◆ PROBLEM DETAILS: Beginning with the line that contains "set (s1 := mkSession (dev s0)" in the material below, print each line exactly until the line that contains "exists (mkSession (dev (attempted s1))" has been printed, then stop.

DATA PROVIDED START

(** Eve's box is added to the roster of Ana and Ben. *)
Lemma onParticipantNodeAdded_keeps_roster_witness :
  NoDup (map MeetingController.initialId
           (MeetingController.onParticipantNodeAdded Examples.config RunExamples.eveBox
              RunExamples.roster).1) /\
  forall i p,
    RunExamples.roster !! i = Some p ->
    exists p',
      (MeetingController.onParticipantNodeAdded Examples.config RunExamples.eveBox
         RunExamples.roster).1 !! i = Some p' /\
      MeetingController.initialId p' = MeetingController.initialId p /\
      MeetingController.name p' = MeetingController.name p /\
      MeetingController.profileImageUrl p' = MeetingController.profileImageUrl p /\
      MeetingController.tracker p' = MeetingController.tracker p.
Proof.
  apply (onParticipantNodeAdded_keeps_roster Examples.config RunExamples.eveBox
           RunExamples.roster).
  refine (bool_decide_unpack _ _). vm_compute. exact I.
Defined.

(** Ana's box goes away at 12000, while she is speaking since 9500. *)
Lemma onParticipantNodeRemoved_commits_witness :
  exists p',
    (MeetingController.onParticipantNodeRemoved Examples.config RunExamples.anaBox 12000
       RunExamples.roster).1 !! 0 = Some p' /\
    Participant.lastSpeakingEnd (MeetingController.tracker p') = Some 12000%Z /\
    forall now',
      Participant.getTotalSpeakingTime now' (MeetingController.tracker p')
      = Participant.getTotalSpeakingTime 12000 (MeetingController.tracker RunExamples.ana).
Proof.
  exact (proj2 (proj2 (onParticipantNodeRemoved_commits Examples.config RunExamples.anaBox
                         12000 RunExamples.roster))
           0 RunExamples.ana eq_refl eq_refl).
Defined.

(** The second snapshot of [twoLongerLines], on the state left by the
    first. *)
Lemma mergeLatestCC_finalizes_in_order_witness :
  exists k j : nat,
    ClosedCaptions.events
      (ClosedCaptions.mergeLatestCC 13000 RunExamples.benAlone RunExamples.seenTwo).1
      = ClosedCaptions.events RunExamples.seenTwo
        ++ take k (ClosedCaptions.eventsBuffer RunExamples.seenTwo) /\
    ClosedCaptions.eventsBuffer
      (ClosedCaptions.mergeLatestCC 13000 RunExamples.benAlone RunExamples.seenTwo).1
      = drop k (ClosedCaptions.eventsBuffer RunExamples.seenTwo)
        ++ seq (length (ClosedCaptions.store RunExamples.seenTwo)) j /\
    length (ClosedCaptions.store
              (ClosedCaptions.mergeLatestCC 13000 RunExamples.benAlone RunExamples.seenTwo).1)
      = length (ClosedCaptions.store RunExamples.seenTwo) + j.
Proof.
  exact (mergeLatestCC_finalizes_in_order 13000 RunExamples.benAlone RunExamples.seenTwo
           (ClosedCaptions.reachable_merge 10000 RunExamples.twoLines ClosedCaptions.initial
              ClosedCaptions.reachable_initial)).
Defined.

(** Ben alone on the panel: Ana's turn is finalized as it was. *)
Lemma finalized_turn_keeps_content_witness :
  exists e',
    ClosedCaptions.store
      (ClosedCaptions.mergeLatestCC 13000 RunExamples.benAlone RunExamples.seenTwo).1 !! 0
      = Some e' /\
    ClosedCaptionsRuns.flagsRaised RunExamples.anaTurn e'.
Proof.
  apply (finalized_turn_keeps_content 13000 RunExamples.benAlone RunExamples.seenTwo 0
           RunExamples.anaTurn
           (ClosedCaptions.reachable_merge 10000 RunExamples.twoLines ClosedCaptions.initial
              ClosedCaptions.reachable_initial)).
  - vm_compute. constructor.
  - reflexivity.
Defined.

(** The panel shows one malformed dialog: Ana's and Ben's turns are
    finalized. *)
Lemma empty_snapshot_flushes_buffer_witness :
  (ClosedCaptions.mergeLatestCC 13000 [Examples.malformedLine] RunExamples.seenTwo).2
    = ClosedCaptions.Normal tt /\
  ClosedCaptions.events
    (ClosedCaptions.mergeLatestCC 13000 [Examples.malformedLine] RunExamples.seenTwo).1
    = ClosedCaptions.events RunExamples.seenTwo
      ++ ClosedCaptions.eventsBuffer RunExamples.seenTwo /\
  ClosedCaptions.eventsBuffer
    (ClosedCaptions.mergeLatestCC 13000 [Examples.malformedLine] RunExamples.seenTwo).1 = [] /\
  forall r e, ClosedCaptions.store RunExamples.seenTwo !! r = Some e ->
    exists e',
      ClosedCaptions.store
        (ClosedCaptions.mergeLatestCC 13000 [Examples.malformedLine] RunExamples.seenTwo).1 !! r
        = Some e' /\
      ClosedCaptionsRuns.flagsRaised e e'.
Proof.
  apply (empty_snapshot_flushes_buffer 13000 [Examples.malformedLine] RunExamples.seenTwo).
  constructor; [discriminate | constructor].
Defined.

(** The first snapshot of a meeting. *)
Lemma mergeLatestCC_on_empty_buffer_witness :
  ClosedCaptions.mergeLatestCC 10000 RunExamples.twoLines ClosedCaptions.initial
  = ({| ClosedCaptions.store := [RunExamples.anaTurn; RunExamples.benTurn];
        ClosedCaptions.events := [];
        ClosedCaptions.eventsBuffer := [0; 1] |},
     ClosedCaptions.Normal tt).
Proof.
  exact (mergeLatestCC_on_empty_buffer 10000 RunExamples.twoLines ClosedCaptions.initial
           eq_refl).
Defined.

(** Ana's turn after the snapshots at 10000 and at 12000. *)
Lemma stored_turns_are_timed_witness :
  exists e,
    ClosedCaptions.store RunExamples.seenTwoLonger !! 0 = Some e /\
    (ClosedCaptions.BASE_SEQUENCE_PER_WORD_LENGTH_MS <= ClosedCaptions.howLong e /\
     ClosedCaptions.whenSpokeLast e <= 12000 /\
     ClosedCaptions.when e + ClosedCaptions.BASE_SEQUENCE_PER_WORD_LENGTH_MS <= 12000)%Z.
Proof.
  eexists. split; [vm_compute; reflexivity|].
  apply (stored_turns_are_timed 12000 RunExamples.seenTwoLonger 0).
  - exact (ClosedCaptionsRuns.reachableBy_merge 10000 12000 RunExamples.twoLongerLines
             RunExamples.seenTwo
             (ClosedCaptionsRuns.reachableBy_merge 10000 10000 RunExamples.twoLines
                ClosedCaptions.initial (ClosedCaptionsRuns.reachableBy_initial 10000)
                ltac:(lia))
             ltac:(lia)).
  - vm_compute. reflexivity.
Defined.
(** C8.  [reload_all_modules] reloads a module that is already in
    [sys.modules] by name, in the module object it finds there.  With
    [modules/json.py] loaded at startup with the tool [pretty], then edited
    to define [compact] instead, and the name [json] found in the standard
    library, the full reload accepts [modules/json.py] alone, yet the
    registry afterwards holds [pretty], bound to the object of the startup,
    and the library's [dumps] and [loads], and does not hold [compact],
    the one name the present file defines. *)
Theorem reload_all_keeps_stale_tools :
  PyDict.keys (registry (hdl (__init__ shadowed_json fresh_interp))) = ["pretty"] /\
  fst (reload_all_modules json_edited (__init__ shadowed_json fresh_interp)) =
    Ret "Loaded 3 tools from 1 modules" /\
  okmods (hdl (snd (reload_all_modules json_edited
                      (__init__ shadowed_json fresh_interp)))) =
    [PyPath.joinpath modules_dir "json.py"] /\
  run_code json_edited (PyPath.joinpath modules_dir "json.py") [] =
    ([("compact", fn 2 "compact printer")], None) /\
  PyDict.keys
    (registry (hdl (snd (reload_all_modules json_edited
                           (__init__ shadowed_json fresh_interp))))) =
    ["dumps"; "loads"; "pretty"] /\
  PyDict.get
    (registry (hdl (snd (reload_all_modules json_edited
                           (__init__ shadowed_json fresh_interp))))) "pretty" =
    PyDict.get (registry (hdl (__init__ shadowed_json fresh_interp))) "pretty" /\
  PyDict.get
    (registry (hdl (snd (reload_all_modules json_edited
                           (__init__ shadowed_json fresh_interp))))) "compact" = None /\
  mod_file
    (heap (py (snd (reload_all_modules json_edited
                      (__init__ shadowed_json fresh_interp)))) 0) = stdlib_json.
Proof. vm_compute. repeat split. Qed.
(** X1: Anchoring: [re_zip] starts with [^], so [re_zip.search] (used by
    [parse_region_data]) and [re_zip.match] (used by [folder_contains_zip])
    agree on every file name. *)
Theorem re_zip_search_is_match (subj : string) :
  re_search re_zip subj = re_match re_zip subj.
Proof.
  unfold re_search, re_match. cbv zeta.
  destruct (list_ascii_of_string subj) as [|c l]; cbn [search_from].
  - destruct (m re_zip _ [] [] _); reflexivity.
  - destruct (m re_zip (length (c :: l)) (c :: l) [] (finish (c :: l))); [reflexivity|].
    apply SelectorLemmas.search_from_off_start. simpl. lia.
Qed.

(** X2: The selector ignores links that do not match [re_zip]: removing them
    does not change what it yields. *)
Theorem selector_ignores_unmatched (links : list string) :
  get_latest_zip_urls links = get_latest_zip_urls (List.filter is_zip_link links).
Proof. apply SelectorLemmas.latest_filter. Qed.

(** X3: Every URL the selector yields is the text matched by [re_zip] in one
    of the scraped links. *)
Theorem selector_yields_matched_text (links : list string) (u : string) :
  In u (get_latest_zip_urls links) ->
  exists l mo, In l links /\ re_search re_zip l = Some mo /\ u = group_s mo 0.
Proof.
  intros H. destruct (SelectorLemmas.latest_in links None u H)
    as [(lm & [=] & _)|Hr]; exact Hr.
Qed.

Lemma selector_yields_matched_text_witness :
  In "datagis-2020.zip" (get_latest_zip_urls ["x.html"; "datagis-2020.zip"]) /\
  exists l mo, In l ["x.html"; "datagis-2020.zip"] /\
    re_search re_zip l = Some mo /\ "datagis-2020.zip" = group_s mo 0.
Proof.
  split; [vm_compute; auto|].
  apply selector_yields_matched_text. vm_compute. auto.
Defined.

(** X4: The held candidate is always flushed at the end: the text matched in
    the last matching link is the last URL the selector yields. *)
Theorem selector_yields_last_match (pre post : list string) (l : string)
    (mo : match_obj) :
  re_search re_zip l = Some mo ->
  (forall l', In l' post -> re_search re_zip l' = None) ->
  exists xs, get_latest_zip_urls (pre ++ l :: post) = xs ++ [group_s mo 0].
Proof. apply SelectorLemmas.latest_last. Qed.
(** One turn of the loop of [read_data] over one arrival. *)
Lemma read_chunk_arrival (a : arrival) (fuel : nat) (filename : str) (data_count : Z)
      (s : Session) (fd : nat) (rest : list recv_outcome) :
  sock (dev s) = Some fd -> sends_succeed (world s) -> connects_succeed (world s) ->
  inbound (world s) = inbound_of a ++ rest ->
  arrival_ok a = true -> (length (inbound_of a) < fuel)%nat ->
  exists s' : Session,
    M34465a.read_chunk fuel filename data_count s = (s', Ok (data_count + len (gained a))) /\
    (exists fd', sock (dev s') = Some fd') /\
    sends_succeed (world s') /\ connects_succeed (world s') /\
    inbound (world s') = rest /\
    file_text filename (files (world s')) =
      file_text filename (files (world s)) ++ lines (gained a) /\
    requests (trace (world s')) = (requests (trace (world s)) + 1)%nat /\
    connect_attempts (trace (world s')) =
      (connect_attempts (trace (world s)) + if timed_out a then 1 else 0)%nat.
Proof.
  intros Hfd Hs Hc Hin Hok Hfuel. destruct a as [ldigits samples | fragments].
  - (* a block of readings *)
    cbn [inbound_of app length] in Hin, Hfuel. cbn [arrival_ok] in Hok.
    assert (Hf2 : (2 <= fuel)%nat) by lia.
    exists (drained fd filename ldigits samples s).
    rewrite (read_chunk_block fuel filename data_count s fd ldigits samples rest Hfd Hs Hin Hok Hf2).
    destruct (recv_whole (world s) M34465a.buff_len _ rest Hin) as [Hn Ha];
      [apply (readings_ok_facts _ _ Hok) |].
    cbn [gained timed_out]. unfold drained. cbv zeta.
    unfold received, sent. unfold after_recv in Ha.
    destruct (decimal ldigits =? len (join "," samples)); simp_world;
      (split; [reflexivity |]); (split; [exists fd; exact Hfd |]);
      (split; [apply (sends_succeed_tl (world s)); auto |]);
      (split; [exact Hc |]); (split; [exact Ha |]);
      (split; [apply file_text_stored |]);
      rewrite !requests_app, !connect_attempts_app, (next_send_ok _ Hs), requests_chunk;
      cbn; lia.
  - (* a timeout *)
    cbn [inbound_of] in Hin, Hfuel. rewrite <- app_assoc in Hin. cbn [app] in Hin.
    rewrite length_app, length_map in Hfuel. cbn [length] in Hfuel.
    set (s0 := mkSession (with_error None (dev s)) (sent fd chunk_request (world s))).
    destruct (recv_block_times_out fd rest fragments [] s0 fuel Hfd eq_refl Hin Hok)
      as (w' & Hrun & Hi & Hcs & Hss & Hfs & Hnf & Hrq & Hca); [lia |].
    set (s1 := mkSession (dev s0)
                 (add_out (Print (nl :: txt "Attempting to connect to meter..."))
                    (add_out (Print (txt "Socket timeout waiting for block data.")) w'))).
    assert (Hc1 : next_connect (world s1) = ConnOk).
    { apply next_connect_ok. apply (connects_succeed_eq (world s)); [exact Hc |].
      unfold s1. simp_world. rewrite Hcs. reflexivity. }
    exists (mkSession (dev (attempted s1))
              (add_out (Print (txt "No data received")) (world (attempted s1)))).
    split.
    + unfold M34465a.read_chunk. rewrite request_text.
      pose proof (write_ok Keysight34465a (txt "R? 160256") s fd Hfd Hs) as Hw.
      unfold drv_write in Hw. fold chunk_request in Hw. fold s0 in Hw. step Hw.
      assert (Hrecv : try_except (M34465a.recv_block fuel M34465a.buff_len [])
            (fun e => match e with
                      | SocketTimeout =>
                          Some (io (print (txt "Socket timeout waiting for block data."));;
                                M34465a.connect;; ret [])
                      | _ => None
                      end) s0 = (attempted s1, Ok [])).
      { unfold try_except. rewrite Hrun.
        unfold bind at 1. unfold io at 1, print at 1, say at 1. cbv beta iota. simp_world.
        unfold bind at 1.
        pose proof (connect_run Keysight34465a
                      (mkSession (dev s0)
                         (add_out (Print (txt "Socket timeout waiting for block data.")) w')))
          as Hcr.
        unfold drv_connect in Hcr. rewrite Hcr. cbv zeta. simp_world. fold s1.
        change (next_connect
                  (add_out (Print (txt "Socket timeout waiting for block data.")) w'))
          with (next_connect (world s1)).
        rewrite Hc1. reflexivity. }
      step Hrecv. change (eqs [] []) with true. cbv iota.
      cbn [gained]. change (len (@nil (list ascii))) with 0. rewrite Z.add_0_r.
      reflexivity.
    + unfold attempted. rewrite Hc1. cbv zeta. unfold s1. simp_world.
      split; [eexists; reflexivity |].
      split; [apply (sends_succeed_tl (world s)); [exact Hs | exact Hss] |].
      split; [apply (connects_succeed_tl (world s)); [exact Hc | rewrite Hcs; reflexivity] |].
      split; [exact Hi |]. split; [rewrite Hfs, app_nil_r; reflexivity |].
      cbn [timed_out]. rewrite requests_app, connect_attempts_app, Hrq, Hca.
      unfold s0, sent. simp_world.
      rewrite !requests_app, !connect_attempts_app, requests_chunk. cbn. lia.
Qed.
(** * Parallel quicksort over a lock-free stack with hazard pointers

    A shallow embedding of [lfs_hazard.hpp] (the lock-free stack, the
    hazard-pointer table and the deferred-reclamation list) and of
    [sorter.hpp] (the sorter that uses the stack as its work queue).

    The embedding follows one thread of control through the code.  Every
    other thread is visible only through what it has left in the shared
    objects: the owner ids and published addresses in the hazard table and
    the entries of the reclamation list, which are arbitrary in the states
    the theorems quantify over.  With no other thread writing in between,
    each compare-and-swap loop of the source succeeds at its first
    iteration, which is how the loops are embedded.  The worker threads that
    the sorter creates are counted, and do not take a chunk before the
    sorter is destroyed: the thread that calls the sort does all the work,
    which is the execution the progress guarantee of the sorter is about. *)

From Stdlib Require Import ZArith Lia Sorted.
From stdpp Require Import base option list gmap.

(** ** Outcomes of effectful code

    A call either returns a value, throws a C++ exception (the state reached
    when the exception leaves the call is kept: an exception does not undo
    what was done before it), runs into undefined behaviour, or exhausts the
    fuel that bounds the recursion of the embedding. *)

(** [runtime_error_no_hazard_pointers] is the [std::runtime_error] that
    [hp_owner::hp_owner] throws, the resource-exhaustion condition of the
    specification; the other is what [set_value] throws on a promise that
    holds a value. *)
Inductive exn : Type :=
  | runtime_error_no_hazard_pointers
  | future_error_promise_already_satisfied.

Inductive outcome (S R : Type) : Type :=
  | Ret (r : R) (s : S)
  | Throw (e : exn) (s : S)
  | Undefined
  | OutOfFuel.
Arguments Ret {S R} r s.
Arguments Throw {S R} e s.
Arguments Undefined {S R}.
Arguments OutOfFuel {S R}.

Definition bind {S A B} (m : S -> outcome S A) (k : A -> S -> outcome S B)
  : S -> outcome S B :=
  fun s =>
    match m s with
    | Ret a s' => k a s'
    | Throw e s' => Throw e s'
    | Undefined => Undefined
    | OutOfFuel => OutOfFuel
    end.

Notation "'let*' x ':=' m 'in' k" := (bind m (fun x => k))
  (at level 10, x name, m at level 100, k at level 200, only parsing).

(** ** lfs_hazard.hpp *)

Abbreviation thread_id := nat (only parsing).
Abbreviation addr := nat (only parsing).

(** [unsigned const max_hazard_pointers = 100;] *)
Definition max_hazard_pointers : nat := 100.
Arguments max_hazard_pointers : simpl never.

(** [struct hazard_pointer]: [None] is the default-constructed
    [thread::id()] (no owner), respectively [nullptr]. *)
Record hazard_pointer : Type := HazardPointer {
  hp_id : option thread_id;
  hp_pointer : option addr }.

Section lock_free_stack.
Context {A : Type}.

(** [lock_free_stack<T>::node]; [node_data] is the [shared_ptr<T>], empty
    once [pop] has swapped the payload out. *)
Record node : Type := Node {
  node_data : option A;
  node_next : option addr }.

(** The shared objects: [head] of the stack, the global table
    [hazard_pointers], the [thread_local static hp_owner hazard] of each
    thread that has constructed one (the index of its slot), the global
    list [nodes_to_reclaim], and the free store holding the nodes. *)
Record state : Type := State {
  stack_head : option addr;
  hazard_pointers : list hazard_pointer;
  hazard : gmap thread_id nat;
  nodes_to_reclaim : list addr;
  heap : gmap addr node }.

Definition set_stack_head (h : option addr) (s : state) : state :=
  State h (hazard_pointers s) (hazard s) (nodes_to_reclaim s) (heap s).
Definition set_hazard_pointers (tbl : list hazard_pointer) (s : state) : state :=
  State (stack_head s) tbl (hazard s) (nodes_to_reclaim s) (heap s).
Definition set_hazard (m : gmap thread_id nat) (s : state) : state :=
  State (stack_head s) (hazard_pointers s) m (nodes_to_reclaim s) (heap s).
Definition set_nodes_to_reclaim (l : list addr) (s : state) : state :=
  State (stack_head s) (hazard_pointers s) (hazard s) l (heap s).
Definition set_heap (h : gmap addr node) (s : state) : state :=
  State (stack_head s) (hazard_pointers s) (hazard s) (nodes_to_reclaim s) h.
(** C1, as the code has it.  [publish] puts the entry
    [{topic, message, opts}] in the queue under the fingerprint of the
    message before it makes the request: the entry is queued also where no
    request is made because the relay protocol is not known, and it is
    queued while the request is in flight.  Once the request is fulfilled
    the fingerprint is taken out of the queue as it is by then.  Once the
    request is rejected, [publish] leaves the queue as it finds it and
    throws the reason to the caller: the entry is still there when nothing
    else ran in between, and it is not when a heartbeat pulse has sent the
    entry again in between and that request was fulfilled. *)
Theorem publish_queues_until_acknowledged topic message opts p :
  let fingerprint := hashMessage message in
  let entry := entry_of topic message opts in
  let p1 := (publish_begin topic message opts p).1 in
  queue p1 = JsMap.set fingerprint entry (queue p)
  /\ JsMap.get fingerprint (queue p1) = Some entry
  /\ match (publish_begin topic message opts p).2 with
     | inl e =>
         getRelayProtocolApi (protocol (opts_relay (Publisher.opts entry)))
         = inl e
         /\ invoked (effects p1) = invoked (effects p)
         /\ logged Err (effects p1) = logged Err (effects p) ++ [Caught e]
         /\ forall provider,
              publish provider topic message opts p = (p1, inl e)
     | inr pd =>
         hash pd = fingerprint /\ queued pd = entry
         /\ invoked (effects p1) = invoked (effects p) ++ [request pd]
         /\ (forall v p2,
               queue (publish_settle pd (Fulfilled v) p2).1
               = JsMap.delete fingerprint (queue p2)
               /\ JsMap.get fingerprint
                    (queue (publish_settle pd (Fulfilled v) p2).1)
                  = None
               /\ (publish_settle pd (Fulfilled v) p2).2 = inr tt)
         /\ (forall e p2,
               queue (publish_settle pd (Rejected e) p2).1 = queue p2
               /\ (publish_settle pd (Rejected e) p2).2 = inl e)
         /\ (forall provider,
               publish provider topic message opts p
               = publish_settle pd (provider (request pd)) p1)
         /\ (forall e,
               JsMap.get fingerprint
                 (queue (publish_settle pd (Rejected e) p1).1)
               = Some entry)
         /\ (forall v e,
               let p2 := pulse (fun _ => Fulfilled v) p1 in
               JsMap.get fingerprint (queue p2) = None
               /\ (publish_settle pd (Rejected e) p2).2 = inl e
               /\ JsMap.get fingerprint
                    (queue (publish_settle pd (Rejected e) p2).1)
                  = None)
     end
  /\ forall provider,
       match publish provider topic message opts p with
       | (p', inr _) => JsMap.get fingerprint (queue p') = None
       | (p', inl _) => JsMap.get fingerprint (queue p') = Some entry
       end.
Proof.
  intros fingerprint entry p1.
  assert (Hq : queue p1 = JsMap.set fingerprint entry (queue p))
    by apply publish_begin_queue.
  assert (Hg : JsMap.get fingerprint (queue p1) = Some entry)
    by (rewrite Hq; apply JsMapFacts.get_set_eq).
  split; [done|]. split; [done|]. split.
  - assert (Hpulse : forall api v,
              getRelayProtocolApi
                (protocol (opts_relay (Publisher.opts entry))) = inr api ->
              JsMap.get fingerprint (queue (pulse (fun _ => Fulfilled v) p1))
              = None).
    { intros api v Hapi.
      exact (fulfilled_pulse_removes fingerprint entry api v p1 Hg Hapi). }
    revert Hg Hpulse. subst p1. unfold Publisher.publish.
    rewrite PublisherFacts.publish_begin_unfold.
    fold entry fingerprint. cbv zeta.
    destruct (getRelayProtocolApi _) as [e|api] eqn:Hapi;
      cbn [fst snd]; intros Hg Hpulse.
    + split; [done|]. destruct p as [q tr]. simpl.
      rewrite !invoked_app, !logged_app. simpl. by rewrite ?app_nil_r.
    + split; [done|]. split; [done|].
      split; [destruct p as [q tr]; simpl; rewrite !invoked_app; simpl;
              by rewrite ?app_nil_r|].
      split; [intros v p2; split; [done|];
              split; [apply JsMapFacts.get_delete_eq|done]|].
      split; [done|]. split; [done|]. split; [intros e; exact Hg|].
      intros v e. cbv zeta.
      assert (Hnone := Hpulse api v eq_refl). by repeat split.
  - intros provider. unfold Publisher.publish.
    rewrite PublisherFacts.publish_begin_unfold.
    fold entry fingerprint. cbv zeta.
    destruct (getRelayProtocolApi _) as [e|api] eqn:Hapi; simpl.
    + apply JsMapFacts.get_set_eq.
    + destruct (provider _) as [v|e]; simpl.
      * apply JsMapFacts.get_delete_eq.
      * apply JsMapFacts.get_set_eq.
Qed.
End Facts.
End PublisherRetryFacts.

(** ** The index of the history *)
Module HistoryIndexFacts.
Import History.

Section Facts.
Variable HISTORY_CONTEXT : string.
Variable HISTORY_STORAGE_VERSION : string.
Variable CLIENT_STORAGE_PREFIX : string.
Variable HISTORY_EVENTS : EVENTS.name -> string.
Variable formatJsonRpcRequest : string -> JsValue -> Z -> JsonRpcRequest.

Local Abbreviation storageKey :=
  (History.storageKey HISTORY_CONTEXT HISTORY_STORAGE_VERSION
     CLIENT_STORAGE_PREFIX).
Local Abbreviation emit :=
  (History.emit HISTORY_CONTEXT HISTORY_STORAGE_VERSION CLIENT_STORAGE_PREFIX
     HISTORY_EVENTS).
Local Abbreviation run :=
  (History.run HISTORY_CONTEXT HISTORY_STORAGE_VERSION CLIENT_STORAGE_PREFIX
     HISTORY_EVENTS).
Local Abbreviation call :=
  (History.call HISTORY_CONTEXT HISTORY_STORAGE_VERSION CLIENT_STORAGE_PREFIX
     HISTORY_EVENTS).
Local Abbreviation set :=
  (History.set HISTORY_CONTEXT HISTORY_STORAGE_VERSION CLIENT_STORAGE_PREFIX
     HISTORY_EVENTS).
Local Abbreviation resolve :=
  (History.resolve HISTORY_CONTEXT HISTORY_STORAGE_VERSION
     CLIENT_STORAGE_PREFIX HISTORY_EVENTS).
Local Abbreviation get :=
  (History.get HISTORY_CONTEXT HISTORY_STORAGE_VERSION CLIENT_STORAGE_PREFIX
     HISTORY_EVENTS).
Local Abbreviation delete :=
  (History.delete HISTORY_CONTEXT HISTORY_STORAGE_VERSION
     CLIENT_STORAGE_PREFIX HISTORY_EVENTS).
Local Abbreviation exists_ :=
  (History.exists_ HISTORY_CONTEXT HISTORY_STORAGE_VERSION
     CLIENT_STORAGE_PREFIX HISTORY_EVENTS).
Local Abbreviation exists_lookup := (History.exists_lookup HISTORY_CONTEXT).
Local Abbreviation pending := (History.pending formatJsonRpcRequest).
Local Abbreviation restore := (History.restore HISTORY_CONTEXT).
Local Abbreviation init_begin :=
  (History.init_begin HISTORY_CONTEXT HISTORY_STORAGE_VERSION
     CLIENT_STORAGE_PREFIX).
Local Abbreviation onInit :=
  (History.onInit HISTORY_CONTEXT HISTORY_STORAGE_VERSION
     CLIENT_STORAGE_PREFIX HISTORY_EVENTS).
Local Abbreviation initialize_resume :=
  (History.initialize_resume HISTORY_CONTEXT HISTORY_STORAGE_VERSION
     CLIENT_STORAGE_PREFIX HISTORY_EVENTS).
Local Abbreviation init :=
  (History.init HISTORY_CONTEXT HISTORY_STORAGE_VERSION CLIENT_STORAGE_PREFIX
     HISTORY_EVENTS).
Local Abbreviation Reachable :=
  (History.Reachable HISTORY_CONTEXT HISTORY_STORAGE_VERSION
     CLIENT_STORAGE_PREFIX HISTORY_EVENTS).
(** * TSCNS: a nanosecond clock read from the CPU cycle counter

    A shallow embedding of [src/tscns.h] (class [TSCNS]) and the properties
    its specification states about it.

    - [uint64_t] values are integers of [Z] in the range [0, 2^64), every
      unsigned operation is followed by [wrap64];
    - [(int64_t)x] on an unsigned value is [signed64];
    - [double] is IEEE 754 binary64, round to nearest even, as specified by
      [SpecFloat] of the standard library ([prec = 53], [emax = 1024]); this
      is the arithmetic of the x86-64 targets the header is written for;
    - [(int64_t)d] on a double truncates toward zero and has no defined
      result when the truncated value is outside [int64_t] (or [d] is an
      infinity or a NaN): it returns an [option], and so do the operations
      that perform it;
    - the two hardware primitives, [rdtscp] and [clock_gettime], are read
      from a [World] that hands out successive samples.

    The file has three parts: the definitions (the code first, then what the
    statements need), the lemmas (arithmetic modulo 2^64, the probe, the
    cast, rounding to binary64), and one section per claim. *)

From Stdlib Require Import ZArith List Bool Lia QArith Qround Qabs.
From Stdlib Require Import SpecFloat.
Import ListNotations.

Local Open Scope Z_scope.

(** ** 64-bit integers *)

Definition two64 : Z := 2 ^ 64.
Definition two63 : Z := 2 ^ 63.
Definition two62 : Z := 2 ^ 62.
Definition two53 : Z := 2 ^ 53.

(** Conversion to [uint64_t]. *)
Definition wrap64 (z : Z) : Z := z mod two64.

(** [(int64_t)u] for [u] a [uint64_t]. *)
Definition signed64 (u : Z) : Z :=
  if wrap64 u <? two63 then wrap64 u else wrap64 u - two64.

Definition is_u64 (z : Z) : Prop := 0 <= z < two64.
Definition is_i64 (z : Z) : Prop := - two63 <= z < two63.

DATA PROVIDED END

◆ EXERCISE SOLUTION:
    set (s1 := mkSession (dev s0)
                 (add_out (Print (nl :: txt "Attempting to connect to meter..."))
                    (add_out (Print (txt "Socket timeout waiting for block data.")) w'))).
    assert (Hc1 : next_connect (world s1) = ConnOk).
    { apply next_connect_ok. apply (connects_succeed_eq (world s)); [exact Hc |].
      unfold s1. simp_world. rewrite Hcs. reflexivity. }
    exists (mkSession (dev (attempted s1))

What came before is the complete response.